EXERCISE DETAILS: Whatever lines the data contains, output all of them unchanged.

EXERCISE INPUT:

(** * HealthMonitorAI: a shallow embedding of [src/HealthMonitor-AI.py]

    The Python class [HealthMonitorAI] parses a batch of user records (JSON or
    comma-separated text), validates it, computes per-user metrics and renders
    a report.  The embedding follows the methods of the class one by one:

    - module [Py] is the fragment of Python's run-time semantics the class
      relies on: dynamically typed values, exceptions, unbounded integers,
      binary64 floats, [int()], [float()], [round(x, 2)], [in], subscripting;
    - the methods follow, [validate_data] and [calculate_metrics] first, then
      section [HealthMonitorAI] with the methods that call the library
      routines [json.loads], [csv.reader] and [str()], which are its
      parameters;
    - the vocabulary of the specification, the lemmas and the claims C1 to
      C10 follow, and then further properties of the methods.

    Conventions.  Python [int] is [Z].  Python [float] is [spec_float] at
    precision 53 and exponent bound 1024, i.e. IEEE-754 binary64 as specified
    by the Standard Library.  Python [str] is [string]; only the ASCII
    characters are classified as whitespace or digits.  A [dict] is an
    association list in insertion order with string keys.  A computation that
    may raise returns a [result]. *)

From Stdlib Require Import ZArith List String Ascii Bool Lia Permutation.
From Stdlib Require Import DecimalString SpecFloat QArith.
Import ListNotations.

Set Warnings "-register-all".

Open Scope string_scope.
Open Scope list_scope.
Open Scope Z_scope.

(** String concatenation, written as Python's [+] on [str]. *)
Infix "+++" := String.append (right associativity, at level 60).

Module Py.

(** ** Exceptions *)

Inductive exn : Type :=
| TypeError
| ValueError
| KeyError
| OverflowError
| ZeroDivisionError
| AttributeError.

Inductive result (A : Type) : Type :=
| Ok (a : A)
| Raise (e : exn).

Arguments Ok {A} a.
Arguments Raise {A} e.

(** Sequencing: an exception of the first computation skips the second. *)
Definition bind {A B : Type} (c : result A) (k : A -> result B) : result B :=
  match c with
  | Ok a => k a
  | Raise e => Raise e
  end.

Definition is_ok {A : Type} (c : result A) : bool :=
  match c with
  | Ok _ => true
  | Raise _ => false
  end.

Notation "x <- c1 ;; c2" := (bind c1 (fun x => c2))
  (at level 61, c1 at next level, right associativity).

SOLUTION BELOW:
(** * HealthMonitorAI: a shallow embedding of [src/HealthMonitor-AI.py]

    The Python class [HealthMonitorAI] parses a batch of user records (JSON or
    comma-separated text), validates it, computes per-user metrics and renders
    a report.  The embedding follows the methods of the class one by one:

    - module [Py] is the fragment of Python's run-time semantics the class
      relies on: dynamically typed values, exceptions, unbounded integers,
      binary64 floats, [int()], [float()], [round(x, 2)], [in], subscripting;
    - the methods follow, [validate_data] and [calculate_metrics] first, then
      section [HealthMonitorAI] with the methods that call the library
      routines [json.loads], [csv.reader] and [str()], which are its
      parameters;
    - the vocabulary of the specification, the lemmas and the claims C1 to
      C10 follow, and then further properties of the methods.

    Conventions.  Python [int] is [Z].  Python [float] is [spec_float] at
    precision 53 and exponent bound 1024, i.e. IEEE-754 binary64 as specified
    by the Standard Library.  Python [str] is [string]; only the ASCII
    characters are classified as whitespace or digits.  A [dict] is an
    association list in insertion order with string keys.  A computation that
    may raise returns a [result]. *)

From Stdlib Require Import ZArith List String Ascii Bool Lia Permutation.
From Stdlib Require Import DecimalString SpecFloat QArith.
Import ListNotations.

Set Warnings "-register-all".

Open Scope string_scope.
Open Scope list_scope.
Open Scope Z_scope.

(** String concatenation, written as Python's [+] on [str]. *)
Infix "+++" := String.append (right associativity, at level 60).

Module Py.

(** ** Exceptions *)

Inductive exn : Type :=
| TypeError
| ValueError
| KeyError
| OverflowError
| ZeroDivisionError
| AttributeError.

Inductive result (A : Type) : Type :=
| Ok (a : A)
| Raise (e : exn).

Arguments Ok {A} a.
Arguments Raise {A} e.

(** Sequencing: an exception of the first computation skips the second. *)
Definition bind {A B : Type} (c : result A) (k : A -> result B) : result B :=
  match c with
  | Ok a => k a
  | Raise e => Raise e
  end.

Definition is_ok {A : Type} (c : result A) : bool :=
  match c with
  | Ok _ => true
  | Raise _ => false
  end.

Notation "x <- c1 ;; c2" := (bind c1 (fun x => c2))
  (at level 61, c1 at next level, right associativity).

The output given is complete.